• Directions for this task
The line containing "Definition edfi_onfdp_min_fdp_interval_update (s" marks the end: write out exactly every line from the first line of the data below through that line, and only those.

• Data listing

************

Definition edfi_onfdp_bb_index (bb_index : Z) (s : edfi) : Z * edfi :=
  if negb (edfi_faultinjection_enabled s) then (0, s)
  else if negb (bb_index =? faulty_bb_index (conf s)) && (0 <? faulty_bb_index (conf s)) then (0, s)
  else (1, if 0 <? faulty_bb_index (conf s) then set_count s 1 else s).

Definition edfi_onfdp_min_fdp_interval_update (s : edfi) : edfi :=
  let x := edfi_context s in
  set_ctx s (ctx_times x 1 (fault_time x) (start_time x) (total_faults x)).

Definition edfi_onfdp_min_fault_time_interval_update (s : edfi) : edfi :=
  if 0 <? min_fault_time_interval (conf s) then
    let '(t, s) := if negb (edfi_last_fault_time s =? 0) then (edfi_last_fault_time s, s) else now s in
    let x := edfi_context s in
    set_ctx s (ctx_times x (fault_fdp_count x) t (start_time x) (total_faults x))
  else s.

(** [edfi_stop]; [edfi_onstop_default] only prints. *)
Definition edfi_stop (s : edfi) : res edfi :=
  let! v := chk32 (edfi_faultinjection_enabled_version s + 1) in
  Ret (set_enabled s false v).

Definition edfi_onfdp_max_time (s : edfi) : res (Z * edfi) :=
  let pass s := Ret (1, set_count s (edfi_onfdp_count s + max_time (conf s))) in
  if 0 <? max_time (conf s) then
    let '(t, s) := now s in
    if t <=? u64 (start_time (edfi_context s) + max_time (conf s)) then
      let! s := edfi_stop s in Ret (0, s)
    else pass s
  else pass s.

Definition edfi_onfdp_max_faults (s : edfi) : Z * edfi :=
  if (0 <? max_faults (conf s)) && (max_faults (conf s) <? total_faults (edfi_context s)) then (0, s)
  else (1, set_count s (edfi_onfdp_count s + max_faults (conf s))).

(** [edfi_context->bb_num_executions[bb_index]++] *)
Definition count_execution (bb_index : Z) (s : edfi) : res edfi :=
  let l := bb_num_executions (edfi_context s) in
  if bb_index <? 0 then Stop FBounds
  else
    match l !! Z.to_nat bb_index with
    | None => Stop FBounds
    | Some n => Ret (set_ctx s (ctx_execs (edfi_context s) (<[Z.to_nat bb_index := u64 (n + 1)]> l)))
    end.

Definition edfi_onfdp_default (bb_index : Z) (s : edfi) : res (Z * edfi) :=
  let! s := if count_all_blocks b then count_execution bb_index s else Ret s in
  if negb (edfi_faultinjection_enabled s) then Ret (0, s)
  else
  let s := set_count s 0 in
  let '(r, s) := edfi_onfdp_min_fdp_interval s in
  if r =? 0 then Ret (0, s) else
  let '(r, s) := edfi_onfdp_min_fault_time_interval s in
  if r =? 0 then Ret (0, s) else
  let '(r, s) := edfi_onfdp_fault_prob s in
  if r =? 0 then Ret (0, s) else
  let '(r, s) := edfi_onfdp_bb_index bb_index s in
  if r =? 0 then Ret (0, s) else
  let! rs := edfi_onfdp_max_time s in
  let '(r, s) := rs in
  if r =? 0 then Ret (0, s) else
  let '(r, s) := edfi_onfdp_max_faults s in
  if r =? 0 then Ret (0, s) else
  if edfi_onfdp_count s =? 0 then Ret (0, s) else
  let s := edfi_onfdp_min_fdp_interval_update s in
  let s := edfi_onfdp_min_fault_time_interval_update s in
  Ret (1, s).

(** An element of a statistics array, which [num_bbs] bounds. *)
Definition elem (l : list Z) (i : Z) : res Z :=
  if i <? 0 then Stop FBounds
  else match l !! Z.to_nat i with Some v => Ret v | None => Stop FBounds end.

Definition edfi_onfault_default (bb_index : Z) (s : edfi) : res edfi :=
  let! s := if count_all_blocks b then Ret s else count_execution bb_index s in
  let x := edfi_context s in
  let! n := elem (bb_num_faults x) (bb_index - 1) in
  Ret (set_ctx s (ctx_times x (fault_fdp_count x) (fault_time x) (start_time x)
         (u64 (total_faults x + n)))).

(** ** Commands *)

Definition edfi_update_context (new_context : option edfi_context_t) (s : edfi) : Z * edfi :=
  match new_context with
  | None => (0, s)
  | Some nc =>
      let s := set_plat s (edfi_srand (rand_seed (c nc)) (plat s)) in
      if (0 <? String.length (dflib_path (c nc)))%nat then
        let '(ret, p) := edfi_load_dflib (dflib_path (c nc)) (plat s) in
        let s := set_plat s p in
        if ret <? 0 then (ret, s)
        else (0, set_ctx s (ctx_conf (edfi_context s) (c nc)))
      else (0, set_ctx s (ctx_conf (edfi_context s) (c nc)))
  end.

Definition edfi_start (context : option edfi_context_t) (s : edfi) : res (Z * edfi) :=
  let '(ret, s) := edfi_update_context context s in
  if ret <? 0 then Ret (ret, s)
  else
    let! v := chk32 (edfi_faultinjection_enabled_version s + 1) in
    Ret (0, edfi_onstart_default (set_enabled s true v)).

Definition edfi_stat (context : option edfi_context_t) (s : edfi) : Z * edfi :=
  edfi_update_context context s.

Definition edfi_process_cmd (cmd : edfi_ctl_cmd) (context : option edfi_context_t) (s : edfi)
    : res (Z * edfi) :=
  match cmd with
  | EDFI_CTL_CMD_STOP => let! s := edfi_stop s in Ret (0, s)
  | EDFI_CTL_CMD_START => edfi_start context s
  | EDFI_CTL_CMD_TEST => Ret (0, s)
  | EDFI_CTL_CMD_STAT => Ret (0, (edfi_stat context s).2)
  | EDFI_CTL_CMD_UPDATE => Ret (edfi_update_context context s)
  | EDFI_CTL_UNKNOWN _ => Ret (-1, s)
  end.

(** ** Statistics *)

(** [edfi_print_stats_section]: executed injected faults and candidates of a
    fault type. *)
Fixpoint section_sum (weights execs : list Z) (i : nat) (n : nat) (acc : Z) : res Z :=
  match n with
  | O => Ret acc
  | S n' =>
      let! w := elem weights (Z.of_nat i) in
      let! x := elem execs (Z.of_nat i + 1) in
      section_sum weights execs (S i) n' (u64 (acc + u64 (u64 w * x)))
  end.

Definition edfi_print_stats_section (x : edfi_context_t) : res (list (string * Z * Z)) :=
  res_foldl (λ acc ft,
    let n := Z.to_nat (num_bbs x) in
    let! inj := section_sum (bb_num_injected ft) (bb_num_executions x) 0 n 0 in
    let! cand := section_sum (bb_num_candidates ft) (bb_num_executions x) 0 n 0 in
    Ret (acc ++ [(ft_name ft, inj, cand)])) [] (fault_types x).

(** [edfi_stats_available], from block [i] on. *)
Fixpoint stats_available_loop (l : list Z) (i : nat) (n : nat) : res bool :=
  match n with
  | O => Ret false
  | S n' =>
      let! v := elem l (Z.of_nat i) in
      if 0 <? v then Ret true else stats_available_loop l (S i) n'
  end.
Definition edfi_stats_available (x : edfi_context_t) : res bool :=
  stats_available_loop (bb_num_executions x) 1 (Z.to_nat (num_bbs x)).

(** ** Wrappers of library calls: the size they pass on *)

(** [Nto2N (X)] with the fault probability compiled out, for an unsigned [X]. *)
Definition Nto2N (n : Z) (s : edfi) : res (Z * edfi) :=
  let '(r, s) := rand s in
  if n =? 0 then Stop FDivZero
  else Ret (ulong (sz b) (n + 1 + ulong (sz b) r `mod` n), s).

(** The same for [long long]: [%] truncates towards zero. *)
Definition Nto2N64 (n : Z) (s : edfi) : res (Z * edfi) :=
  let '(r, s) := rand s in
  if n =? 0 then Stop FDivZero
  else
    let v := n + 1 + Z.rem r n in
    if (-2^63 <=? v) && (v <? 2^63) then Ret (ulong (sz b) v, s) else Stop FOverflow.

Definition edfi_memcpy_wrapper (n : Z) (s : edfi) : res (Z * edfi) := Nto2N n s.
Definition edfi_memcpy64_wrapper (n : Z) (s : edfi) : res (Z * edfi) := Nto2N64 n s.
Definition edfi_memmove_wrapper (n : Z) (s : edfi) : res (Z * edfi) := Nto2N n s.
Definition edfi_memmove64_wrapper (n : Z) (s : edfi) : res (Z * edfi) := Nto2N64 n s.
Definition edfi_memset_wrapper (n : Z) (s : edfi) : res (Z * edfi) := Nto2N n s.
Definition edfi_memset64_wrapper (n : Z) (s : edfi) : res (Z * edfi) := Nto2N64 n s.
Definition edfi_strncpy_wrapper (n : Z) (s : edfi) : res (Z * edfi) := Nto2N n s.
(** The argument is [strlen (dest)]. *)
Definition edfi_strcpy_wrapper (strlen_dest : Z) (s : edfi) : res (Z * edfi) :=
  edfi_strncpy_wrapper (ulong (sz b) (strlen_dest + 1)) s.
Definition edfi_malloc_wrapper (size : Z) (s : edfi) : res (Z * edfi) :=
  let '(r, s) := rand s in
  if size =? 0 then Stop FDivZero else Ret (ulong (sz b) r `mod` size, s).
End Edfi.
Arguments edfi : clear implicits.

(** ** Decisions over a run *)

Section Runs.
Context {P : Type} `{platform P} (b : build).

(** The results of a sequence of decision points. *)
Fixpoint run_fdps (bbs : list Z) (s : edfi P) : res (list Z * edfi P) :=
  match bbs with
  | [] => Ret ([], s)
  | bb :: bbs' =>
      let! rs := edfi_onfdp_default b bb s in
      let! rest := run_fdps bbs' rs.2 in
      Ret (rs.1 :: rest.1, rest.2)
  end.

(** Only the interval between decision points is configured. *)
Definition interval_only (k : Z) (x : edfi_context_conf_t) : Prop :=
  min_fdp_interval x = k ∧ fault_prob_randmax x = 0 ∧ faulty_bb_index x = 0 ∧
  min_fault_time_interval x = 0 ∧ max_time x = 0 ∧ max_faults x = 0.

Definition word_ok : Prop := sz b = 4 ∨ sz b = 8.

Lemma ulong_word z : word_ok → 0 ≤ z < 2^32 → ulong (sz b) z = z.
Proof. intros [Hs|Hs] Hz; rewrite Hs; apply ulong_small; lia. Qed.

(** Below the interval the point counts, at the interval it injects. *)
Lemma onfdp_interval_step k bb s :
  count_all_blocks b = false → word_ok → 0 < k < 2^31 → interval_only k (conf s) →
  edfi_faultinjection_enabled s = true → 1 ≤ fault_fdp_count (edfi_context s) ≤ k →
  let f := fault_fdp_count (edfi_context s) in
  ∃ s', edfi_onfdp_default b bb s = Ret (if f <? k then 0 else 1, s') ∧
    conf s' = conf s ∧ edfi_faultinjection_enabled s' = true ∧
    fault_fdp_count (edfi_context s') = (if f <? k then f + 1 else 1).
Proof.
  intros Hb Hw Hk (H1 & H2 & H3 & H4 & H5 & H6) He Hf f. unfold conf in *.
  unfold edfi_onfdp_default. rewrite Hb. simpl res_bind. rewrite He. simpl negb. cbv iota.
  unfold edfi_onfdp_min_fdp_interval. simpl. rewrite H1. fold f.
  destruct (Z.ltb_spec 0 k); [|lia]. simpl. destruct (Z.ltb_spec f k).
  - simpl. eexists. split; [reflexivity|]. simpl. rewrite He. split_and!; reflexivity.
  - simpl. unfold edfi_onfdp_min_fault_time_interval. simpl. rewrite H4. simpl.
    unfold edfi_onfdp_fault_prob, conf. simpl. rewrite H2. simpl.
    unfold edfi_onfdp_bb_index, conf. simpl. rewrite He, H3, andb_false_r. simpl.
    unfold edfi_onfdp_max_time, conf. simpl. rewrite H5. simpl.
    unfold edfi_onfdp_max_faults, conf. simpl. rewrite H6. simpl.
    rewrite (ulong_word 0), !Z.add_0_l by (done || lia).
    rewrite H4, !Z.add_0_r, !(ulong_word k) by (done || lia).
    destruct (Z.eqb_spec k 0); [lia|]. eexists. split; [done|].
    unfold edfi_onfdp_min_fault_time_interval_update, conf. simpl. rewrite H4. simpl. by split_and!.
Qed.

************

• Result
Definition edfi_onfdp_bb_index (bb_index : Z) (s : edfi) : Z * edfi :=
  if negb (edfi_faultinjection_enabled s) then (0, s)
  else if negb (bb_index =? faulty_bb_index (conf s)) && (0 <? faulty_bb_index (conf s)) then (0, s)
  else (1, if 0 <? faulty_bb_index (conf s) then set_count s 1 else s).

Definition edfi_onfdp_min_fdp_interval_update (s : edfi) : edfi :=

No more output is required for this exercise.